PROBLEM TO SOLVE »
Look in the data below for the line that contains "- apply (proj1 (proj2". Copy that line and the remaining lines exactly.

GIVEN RECORDS Block Start

(** ** Instances of the startup properties *)

Lemma initStartupOptions_idempotent_witness :
  evalM getOptionMap
    (execM (initStartupOptions safeModeProcess sampleKeyboardActions)
       (execM (initStartupOptions safeModeProcess sampleKeyboardActions) sampleWorld))
  = evalM getOptionMap
      (execM (initStartupOptions safeModeProcess sampleKeyboardActions) sampleWorld)
  /\ countName "theme"
       (options (becca (execM (initStartupOptions safeModeProcess sampleKeyboardActions)
                          sampleWorld)))
     = countName "theme" (options (becca sampleWorld))
  /\ optionMapOf
       (options (becca (execM (initStartupOptions safeModeProcess sampleKeyboardActions)
                          sampleWorld))) !! "theme"
     = optionMapOf (options (becca sampleWorld)) !! "theme".
Proof.
  destruct (initStartupOptions_idempotent safeModeProcess sampleKeyboardActions sampleWorld)
    as (_ & _ & Hmap & _ & _ & Hpresent).
  split; [exact Hmap|].
  assert (Htheme : is_Some (optionMapOf (options (becca sampleWorld)) !! "theme"))
    by (exists "next"; vm_compute; reflexivity).
  destruct (Hpresent "theme" Htheme) as [Hcount Hvalue].
  split; [exact Hcount|]. apply Hvalue. discriminate.
Defined.

Lemma codeBlockTheme_follows_theme_witness :
  optionMapOf (options (becca (execM (initStartupOptions sampleProcess sampleKeyboardActions)
                                 lightWorld))) !! "codeBlockTheme"
  = Some "default:stackoverflow-light"
  /\ optionMapOf (options (becca (execM (initStartupOptions sampleProcess sampleKeyboardActions)
                                    darkWorld))) !! "codeBlockTheme"
     = Some "default:stackoverflow-dark".
Proof.
  split.
  - apply (proj1 (codeBlockTheme_follows_theme sampleProcess sampleKeyboardActions
                    lightWorld ltac:(vm_compute; reflexivity))).
    vm_compute; reflexivity.
  - apply (proj1 (proj2 (codeBlockTheme_follows_theme sampleProcess sampleKeyboardActions
                           darkWorld ltac:(vm_compute; reflexivity)))).
    vm_compute; reflexivity.
Defined.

GIVEN RECORDS Block End

OUTPUT BELOW »
  - apply (proj1 (proj2 (codeBlockTheme_follows_theme sampleProcess sampleKeyboardActions
                           darkWorld ltac:(vm_compute; reflexivity)))).
    vm_compute; reflexivity.
Defined.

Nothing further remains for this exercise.